My first boss, Miranda, has been the most influential woman to me in my career thus far. I started at Estee Lauder as her assistant. She took me under her wing and exposed me to far more than the other assistants were exposed to in the office. We had an incredible relationship, and I learned so much from her. I used to tell people that I was sad for the weekend because I loved working for her so much… people thought I was crazy haha! She left the Estee Lauder brand and is now leading education for Dior. She runs a million dollar brand, while balancing being a mother to two boys and a wife. Miranda is a great role model to all woman on how to be a boss and balance family life- if you put in the effort in balance, one does not need to sacrifice for the other.
7. What have you learned most about leading within a company comprised of 96% women?
The power of relationships. Relationships are everything when leading a company of majority woman. Strong relationships allow for you to develop trust with your employees and hold them accountable. The beauty industry in general is a very strong relationship based company, from our employees to our students to our guests, relationships are so important. This has also proven true in these COVID times. If our guests have a relationship with our school, they are much more likely to come in and trust that we are following safety protocols. If students have a relationship with our school and their educators, they are much more likely to come to school and graduate on time. If employees have a relationship with leadership, they are much more likely to ask for help when needed which is extremely important to me.
8. Go-to ice cream flavor?!
Cookie dough FOR SURE. We just got an ice cream maker for our Kitchen Aid mixer and made homemade cookie dough ice cream… I about died and went to heaven! I am also obsessed with rainbow sprinkles, but they have to be the right kind of rainbow sprinkles- if you know you know.
9. What is the best professional advice you've ever received?
“Always do the windows”. Early on in my career my dad told me to “always do the windows, no matter how high your position”. What he meant by that is always do the job of your lowest employee- the janitor.

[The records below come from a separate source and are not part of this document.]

(** * irq-freeipa-mcp: the FreeIPA JSON-RPC client and the SSH fleet manager

    A shallow embedding of [FreeIPAClient] (session login, the [apiCall]
    primitive and typed methods on top of it), of [SSHManager] (single and
    multi host command execution, the SSSD cache and timeout operations, the
    connectivity tests), of the parameter validation and the per-user cache
    tool of the dispatcher, and of the configuration loader, followed by the
    properties established about them.

    Conventions of the embedding:
    - JS strings are [string]s (ASCII text); JS objects used as string-keyed
      maps ([Record<string, any>], [Map<string, _>]) are [gmap string _];
    - the integral JS numbers of the client (request id, HTTP status, fault
      code, exit code) are [Z]; the timeouts handed to the SSSD update, which
      the code tests with [Number.isInteger], are [JsNumber]s;
    - a method that mutates [this] takes the object and returns the new one;
    - what the network does is an argument: the reply of [axios.post] to a
      request, the run of an ssh2 channel for a connection;
    - an [async] function returns how its promise settles, next to the
      requests or connections it issued on the way. *)

From Stdlib Require Import QArith Ascii String.
From stdpp Require Import gmap strings list fin_maps pretty sorting.

Open Scope Z_scope.
Open Scope string_scope.

(** ** JavaScript values *)

(** The [any] values that travel as positional arguments, option values and
    result payloads. *)
#[warnings="-register-all"]
Inductive JsValue : Type :=
  | JUndefined
  | JNull
  | JBool (b : bool)
  | JNum (n : Z)
  | JStr (s : string)
  | JArr (items : list JsValue)
  | JObj (fields : gmap string JsValue).

(** [string[]] seen as a value. *)
Definition JStrings (l : list string) : JsValue := JArr (JStr <$> l).

(** [a || b] on strings: the empty string is falsy. *)
Definition str_or (a : option string) (b : string) : string :=
  match a with
  | Some s => if decide (s = "") then b else s
  | None => b
  end.

(** [s.split(sep)[0]] for a one character separator: the text before its
    first occurrence, the whole string when there is none. *)
Fixpoint split_head (sep : ascii) (s : string) : string :=
  match s with
  | EmptyString => EmptyString
  | String c rest =>
      if decide (c = sep) then EmptyString else String c (split_head sep rest)
  end.
Lemma syncTransaction_nullifiers_witness :
  let ds := [receivedNote] in
  syncTransaction firstByteValue receiveTx ds (ParamsMined blockA 10) account0
  = Ok account1
  ∧ nullifierToNoteHash account1
    = insertAll (receivedNullifiers ds) (nullifierToNoteHash account0)
  ∧ (∀ n, is_Some (nullifierToNoteHash account0 !! n) →
          is_Some (nullifierToNoteHash account1 !! n))
  ∧ (∀ n, n ∉ (receivedNullifiers ds).*1 →
          nullifierToNoteHash account1 !! n = nullifierToNoteHash account0 !! n)
  ∧ (∀ n, n ∈ (receivedNullifiers ds).*1 →
          ∃ h, (n, h) ∈ receivedNullifiers ds
            ∧ nullifierToNoteHash account1 !! n = Some h).
Proof.
  assert (Hok : syncTransaction firstByteValue receiveTx [receivedNote]
                  (ParamsMined blockA 10) account0 = Ok account1)
    by (apply after_Ok; vm_compute; reflexivity).
  split; [exact Hok|].
  exact (syncTransaction_nullifiers firstByteValue receiveTx [receivedNote]
           (ParamsMined blockA 10) account0 account1 Hok).
Defined.

Lemma syncTransaction_files_witness :
  let ds := [receivedNote] in
  syncTransaction firstByteValue selfSpendTx ds (ParamsMined blockA 10) account0
  = Ok accountSelfSpend
  ∧ (∀ h, h ∈ receivedHashes ds → filedByStatus accountSelfSpend h)
  ∧ (∀ sp h, sp ∈ spends selfSpendTx →
       nullifierToNoteHash accountSelfSpend !! spend_nullifier sp = Some h →
       filedByStatus accountSelfSpend h).
Proof.
  assert (Hok : syncTransaction firstByteValue selfSpendTx [receivedNote]
                  (ParamsMined blockA 10) account0 = Ok accountSelfSpend)
    by (apply after_Ok; vm_compute; reflexivity).
  split; [exact Hok|].
  exact (syncTransaction_files firstByteValue selfSpendTx [receivedNote]
           (ParamsMined blockA 10) account0 accountSelfSpend Hok).
Defined.

(** ** Forgetting a transaction *)

Section Forgetting.
Variable noteValue : Buffer → Z.
(** A run over two lists in a row is a run over the first, then one over
    the second from the names used by then. *)
Lemma Run_app fuel h globalSecurity usedNames entries1 entries2 tools :
  Run fuel h globalSecurity usedNames (entries1 ++ entries2) tools ->
  exists tools1 tools2,
    tools = tools1 ++ tools2 /\ List.length tools1 = List.length entries1 /\
    Run fuel h globalSecurity usedNames entries1 tools1 /\
    Run fuel h globalSecurity (namesOf tools1 ∪ usedNames) entries2 tools2.
Proof.
  revert usedNames tools.
  induction entries1 as [|entry entries1 IH]; intros usedNames tools; simpl.
  - intros Hrun. exists [], tools. split; [done|]. split; [done|].
    split; [constructor|]. unfold namesOf. simpl.
    by rewrite (left_id_L ∅ (∪)).
  - inversion 1 as [|? ? ? tool tools' Hmade Hrun]; subst.
    apply IH in Hrun as (tools1 & tools2 & -> & Hlen & Hrun1 & Hrun2).
    exists (tool :: tools1), tools2. split; [done|]. split; [simpl; lia|].
    split; [by constructor|].
    replace (namesOf (tool :: tools1) ∪ usedNames)
      with (namesOf tools1 ∪ ({[name tool]} ∪ usedNames)); [done|].
    unfold namesOf. simpl. set_solver.
Qed.

(** The naming loop never stops an extraction: an operation whose input
    schema can be built gets its tool. *)
Lemma processOperation_returns fuel h globalSecurity st entry :
  is_Some (generateInputSchemaAndDetails fuel h entry.2) ->
  is_Some (processOperation fuel h globalSecurity st entry).
Proof.
  destruct st as [tools usedNames], entry as [[path m] operation]. cbn [snd].
  intros [[[inputSchema parameters] contentType] Hgen]. unfold processOperation.
  destruct (declaredName path m operation) as [|c r]; [done|].
  destruct (uniqueName_returns usedNames (sanitizeName (String c r))) as [n ->].
  by rewrite Hgen.
Qed.
(** C10 (amended). jsonSet does not validate its value: it calls
    [JSON.stringify] on it and nothing else.  What the encoder returns is
    the third argument sent, as it is: for undefined, a function or a symbol
    that is undefined, no text, and the call returns normally.  What the
    encoder throws, a TypeError for a bigint or a cyclic structure, comes out
    of jsonSet before any command is sent.  Among the document values
    undefined is the only one without a text. *)
Theorem jsonSet_does_not_validate (h : handle) (key path : jsval) :
  (forall value w,
      jsonSet_any (constructor h) key path (Document value) w
      = jsonSet (constructor h) key path value w) /\
  (forall value _value,
      JSON_stringify_any value = Normal _value ->
      sends (jsonSet_any (constructor h) key path value) h
        (text_command "JSON.SET" [Arg key; Arg path; Arg _value]) /\
      returns_normally (jsonSet_any (constructor h) key path value)) /\
  (forall value e w,
      JSON_stringify_any value = Throw e ->
      jsonSet_any (constructor h) key path value w = (Throw e, w)) /\
  Forall (fun value =>
            sends (jsonSet_any (constructor h) key path value) h
              (text_command "JSON.SET" [Arg key; Arg path; Arg VUndefined]))
         [Document VUndefined; FunctionValue; SymbolValue] /\
  (forall z w,
      jsonSet_any (constructor h) key path (BigInt z) w = (Throw TypeError, w)) /\
  (forall w,
      jsonSet_any (constructor h) key path Circular w = (Throw TypeError, w)) /\
  (forall value : jsval, JSON_stringify value = VUndefined <-> value = VUndefined) /\
  (forall value : jsval, value = VUndefined \/ exists text, JSON_stringify value = VStr text).
Proof.
  assert (forall value _value,
            JSON_stringify_any value = Normal _value ->
            sends (jsonSet_any (constructor h) key path value) h
              (text_command "JSON.SET" [Arg key; Arg path; Arg _value])) as Hsends.
  { intros value _value Henc.
    exists (fun p => promise_then p (fun result =>
                       if strict_equals (val result) (VStr (str "OK"))
                       then Normal (VBool true)
                       else Throw (Error (ToString (val result))))).
    intros w. unfold jsonSet_any, and_then, lift, ret. rewrite Henc.
    rewrite invoke_constructor by in_table. reflexivity. }
  repeat split.
  - apply Hsends. assumption.
  - intros w. eexists. unfold jsonSet_any, and_then, lift, ret.
    match goal with Henc : JSON_stringify_any _ = _ |- _ => rewrite Henc end.
    rewrite invoke_constructor by in_table. reflexivity.
  - intros value e w Henc. unfold jsonSet_any, and_then, lift. rewrite Henc. reflexivity.
  - repeat constructor; apply Hsends; reflexivity.
  - apply JSON_stringify_undefined.
  - apply JSON_stringify_undefined.
  - intros value. destruct value; [left; reflexivity|right..];
      apply JSON_stringify_string; discriminate.
Qed.
Definition outputDataInJS (htmlFileName : string) (node1 node2 : list Z)
    (pDivergent pAllConvergent : list Qc) (siteSpecificMap : list Qc)
    (selectedBranchPairs : list Z) (numOfSelectedBranchPairs numBranchPairs lst : nat)
    (postNumSub : list Qc) (siteClass : list Z) : IO unit :=
  '(k, b) ← lift (calculateRegression pDivergent pAllConvergent numBranchPairs);
  '(xPoints, yPoints, labels, xPostNumSub, ySiteClass) ←
    lift (scatter_arrays fmt_f father node1 node2 pDivergent pAllConvergent
            numBranchPairs lst postNumSub siteClass);
  let tree := outputTreeInJson in
  tree ← lift (makeupDataOutput tree "tree");
  xPoints ← lift (makeupDataOutput xPoints "xPoints");
  yPoints ← lift (makeupDataOutput yPoints "yPoints");
  labels ← lift (makeupDataOutput labels "labels");
  xPostNumSub ← lift (makeupDataOutput xPostNumSub "xPostNumSub");
  ySiteClass ← lift (makeupDataOutput ySiteClass "ySiteClass");
  file ← lift (file_name htmlFileName);
  dataFile ← fopen_w file;
  sheetFile ← lift (page_name "sheetFile" 7 "sheet-" htmlFileName);
  siteSpecificFile ←
    lift (page_name "siteSpecificFile" 14 "siteSpecific-" htmlFileName);
  rateVsDiversityFile ←
    lift (page_name "rateVsDiversityFile" 17 "rateVsDiversity-" htmlFileName);
  rateVsProbConvergenceFile ←
    lift (page_name "rateVsProbConvergenceFile" 23 "rateVsProbConvergence-"
            htmlFileName);
  fprintf dataFile
    (popup_text sheetFile siteSpecificFile rateVsDiversityFile
       rateVsProbConvergenceFile);;
  fprintf dataFile (slope_text k);;
  fprintf dataFile (intercept_text b);;
  fprintf dataFile (selected_text numOfSelectedBranchPairs);;
  fprintf dataFile (sites_text lst);;
  fprintf dataFile (arrays_text tree xPoints yPoints labels xPostNumSub ySiteClass);;
  summary ← lift (summary_start numOfSelectedBranchPairs);
  '(siteSpecificBranchPairs, siteSpecificBranchPairsName, siteSpecificBranchPairsIDs) ←
    pair_entries dataFile siteSpecificMap selectedBranchPairs
      numOfSelectedBranchPairs lst 0 numOfSelectedBranchPairs summary;
  siteSpecificBranchPairsIDs ←
    (if decide (numOfSelectedBranchPairs = 0)
     then lift (strcat "siteSpecificBranchPairsIDs" (25 * numOfSelectedBranchPairs + 4)
                  siteSpecificBranchPairsIDs "]")
     else mret siteSpecificBranchPairsIDs);
  siteSpecificBranchPairs ←
    lift (makeupDataOutput siteSpecificBranchPairs "siteSpecificBranchPairs");
  siteSpecificBranchPairsName ←
    lift (makeupDataOutput siteSpecificBranchPairsName "siteSpecificBranchPairsName");
  siteSpecificBranchPairsIDs ←
    lift (makeupDataOutput siteSpecificBranchPairsIDs "siteSpecificBranchPairsIDs");
  fprintf dataFile (siteSpecificBranchPairs +:+ ";" +:+ nl);;
  fprintf dataFile (siteSpecificBranchPairsName +:+ ";" +:+ nl);;
  fprintf dataFile (siteSpecificBranchPairsIDs +:+ ";" +:+ nl);;
  (* fclose(dataFile); *)
  generateHTML htmlFileName file "UI/Template.html" None [] 0;;
  generateHTML htmlFileName file "UI/sheet-template.html" (Some sheetFile) [] 0;;
  generateHTML htmlFileName file "UI/siteSpecific-template.html"
    (Some siteSpecificFile) selectedBranchPairs numOfSelectedBranchPairs;;
  generateHTML htmlFileName file "UI/rateVsDiversity-template.html"
    (Some rateVsDiversityFile) [] 0;;
  generateHTML htmlFileName file "UI/rateVsProbConvergence-template.html"
    (Some rateVsProbConvergenceFile) selectedBranchPairs numOfSelectedBranchPairs.
Definition first_writers (cs : list (wstr * wstr)) : list (wstr * wstr) :=
  fold_left keep_first cs [].

(** The searches that the scan of a list of directories makes. *)
Definition searches (dirs exts : list wstr) : list Event :=
  flat_map (fun targetPath =>
              map (fun ext => EvFindFirstFile (targetPath ++ ext)) exts) dirs.

(** The directories that [GetTpaList] scans. *)
Definition tpa_directories (he : HostEnvironment) : list wstr :=
  (if env_is_set (W "CORE_LIBRARIES")
   then [env_value (W "CORE_LIBRARIES") ++ BACKSLASH] else []) ++
  [m_coreCLRDirectoryPath he].

(** A state to run the build on: the state after the constructor, with
    the runtime in [rt_dir]. *)
Definition fresh_host : HostEnvironment :=
  {| m_hostPath := hello_exe;
     m_hostDirectoryPath := [];
     m_hostExeName := [];
     m_tpaList := StringBuffer_new;
     m_CLRRuntimeHost := false;
     m_coreCLRModule := None;
     m_coreCLRDirectoryPath := rt_dir;
     tpa_entries := [];
     events := [] |}.

(** The stages of a run: the calls of the runtime host, in the order of
    [TryRun]. *)
Inductive Stage : Type :=
  | StGetCLRRuntimeHost
  | StSetStartupFlags
  | StAuthenticate
  | StStart
  | StCreateAppDomain
  | StExecuteAssembly
  | StUnloadAppDomain
  | StStop
  | StRelease.

Definition stage_of (e : Event) : option Stage :=
  match e with
  | EvLoadLibrary _ | EvFindFirstFile _ => None
  | EvGetCLRRuntimeHost => Some StGetCLRRuntimeHost
  | EvSetStartupFlags => Some StSetStartupFlags
  | EvAuthenticate => Some StAuthenticate
  | EvStart => Some StStart
  | EvCreateAppDomain _ _ _ _ => Some StCreateAppDomain
  | EvExecuteAssembly _ _ _ => Some StExecuteAssembly
  | EvUnloadAppDomain _ => Some StUnloadAppDomain
  | EvStop => Some StStop
  | EvRelease => Some StRelease
  end.

Definition host_stages (evs : list Event) : list Stage :=
  flat_map (fun e => match stage_of e with Some s => [s] | None => [] end) evs.

(** Whether the call of a stage fails; [Release] returns no status. *)
Definition stage_fails (s : Stage) : bool :=
  match s with
  | StGetCLRRuntimeHost => FAILED (hr_GetCLRRuntimeHost os)
  | StSetStartupFlags => FAILED (hr_SetStartupFlags os)
  | StAuthenticate => FAILED (hr_Authenticate os)
  | StStart => FAILED (hr_Start os)
  | StCreateAppDomain => FAILED (hr_CreateAppDomainWithManager os)
  | StExecuteAssembly => FAILED (hr_ExecuteAssembly os)
  | StUnloadAppDomain => FAILED (hr_UnloadAppDomain os)
  | StStop => FAILED (hr_Stop os)
  | StRelease => false
  end.

Definition all_stages : list Stage :=
  [ StGetCLRRuntimeHost; StSetStartupFlags; StAuthenticate; StStart;
    StCreateAppDomain; StExecuteAssembly; StUnloadAppDomain; StStop; StRelease ].

(** The stages up to the first that fails, and with it. *)
Fixpoint until_failure (stages : list Stage) : list Stage :=
  match stages with
  | [] => []
  | s :: rest => s :: if stage_fails s then [] else until_failure rest
  end.

(** Whether [TryRun] comes to call the runtime host: the managed module
    loads, the runtime is loaded and exports [GetCLRRuntimeHost]. *)
Definition host_reachable (programPath : wstr) (he : HostEnvironment) : bool :=
  match LoadLibraryExW os programPath, m_coreCLRModule he with
  | Some _, Some module => GetProcAddress_GetCLRRuntimeHost os module
  | _, _ => false
  end.

(** The values of the properties of the domain (lines 480-489), for the
    managed module [module] and the list [tpa]. *)
Definition domain_values (he : HostEnvironment) (module : HMODULE)
  (tpa : option wstr) : list (option wstr) :=
  let appPath := GetFullPathName_dir os (GetModuleFileName_MAX_PATH module) in
  [ tpa;
    Some appPath;
    Some (appPath ++ W ";" ++ appPath);
    Some (appPath ++
          (if env_is_set (W "CORE_LIBRARIES")
           then W ";" ++ env_value (W "CORE_LIBRARIES") else []) ++
          W ";" ++ m_coreCLRDirectoryPath he) ].

(** The calls of [TryRun] from [GetCLRRuntimeHost] on, given the searches
    [found] that the build of the list makes and the list [tpa]. *)
Definition host_calls (he : HostEnvironment) (module : HMODULE)
  (argv : list wstr) (found : list wstr) (tpa : option wstr) : list Event :=
  EvGetCLRRuntimeHost ::
  if FAILED (hr_GetCLRRuntimeHost os) then [] else
  EvSetStartupFlags ::
  if FAILED (hr_SetStartupFlags os) then [] else
  EvAuthenticate ::
  if FAILED (hr_Authenticate os) then [] else
  EvStart ::
  if FAILED (hr_Start os) then [] else
  map EvFindFirstFile found ++
  EvCreateAppDomain (m_hostExeName he) 4 property_keys (domain_values he module tpa) ::
  if FAILED (hr_CreateAppDomainWithManager os) then [] else
  EvExecuteAssembly (created_domainId os) (GetModuleFileName_MAX_PATH module) argv ::
  post_execute (created_domainId os).

(** The members of the state that the build of the list leaves alone. *)
Definition other_members (he : HostEnvironment) :=
  (m_hostPath he, m_hostDirectoryPath he, m_hostExeName he,
   m_CLRRuntimeHost he, m_coreCLRModule he, m_coreCLRDirectoryPath he).

(** The tests of [tryParseOption], one for each option. *)
Definition is_verbose_option (arg : wstr) : bool :=
  stringsEqual arg (W "/_v") || stringsEqual arg (W "-_v").
Definition is_debug_option (arg : wstr) : bool :=
  stringsEqual arg (W "/_d") || stringsEqual arg (W "-_d").
Definition is_help_option (arg : wstr) : bool :=
  stringsEqual arg (W "/_h") || stringsEqual arg (W "-_h").

Definition is_option (arg : wstr) : bool :=
  is_verbose_option arg || is_debug_option arg || is_help_option arg.

Definition no_options : Options :=
  {| verbose := false; waitForDebugger := false; helpRequested := false |}.

(** * Properties *)

(** ** The error monad *)

Lemma bind_Some {A B} (m : option A) (k : A -> option B) (b : B) :
  bind m k = Some b -> exists a, m = Some a /\ k a = Some b.
Proof. destruct m as [a|]; simpl; [eauto | discriminate]. Qed.

Ltac inv_bind H :=
  let a := fresh "x" in
  let Ha := fresh "Hx" in
  apply bind_Some in H; destruct H as (a & Ha & H).

Tactic Notation "bind_inv" hyp(H) "as" simple_intropattern(a) ident(Ha) :=
  apply bind_Some in H; destruct H as (a & Ha & H).

(** ** The record of calls *)

Lemma add_found_file_events targetPath exts he data he' :
  add_found_file targetPath exts he data = Some he' -> events he' = events he.
Proof.
  unfold add_found_file. intros H.
  destruct (is_file data); [|congruence].
  inv_bind H. inv_bind H.
  destruct (negb x0); [|congruence].
  inv_bind H. inv_bind H. inv_bind H.
  injection H as <-. reflexivity.
Qed.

You are never too good to clean a window, or jump in to help check out a guest, or take a student on a tour or clean up a mess of foils. We should be able to walk into a school and help with whatever the need is that day. I try to live by this every day, which allows me to keep my hands in a little bit of everything.
10. What "set-back" did you experience in your life, either personally or professionally, that you were able to grow from?
Does the pandemic count as a set back? Our business was THRIVING in January, February and even March of 2020. I remember literally dancing around the office in February saying “finally all the hard work our teams have put in is paying off, we are back”… then COVID kicked us in the face and knocked us right down. Like many, 2020 was a year of extreme stress that pushed me far beyond my boundaries as a leader. We had to make extremely hard decisions regarding our employees- who are our Be Family, around our students, around our business. Every day was an uphill climb jumping over hurdles that we had never dealt with in our business before. It was also my first year of marriage, my poor, poor husband- he is a trooper because stressed Ellie is not a pleasant Ellie! I remember one night just getting in bed and screaming because that was the only thing that felt good. Now that we are out of the turmoil of the pandemic, I look back on 2020 with extreme gratitude. I am grateful for the love and patience of my husband. I am grateful for the incredible leadership and decision making of my Dad and the executive team. I am now grateful for the extreme stress. I grew so much in 2020, as a person and as a leader- a true silver lining of the COVID- 19 set back.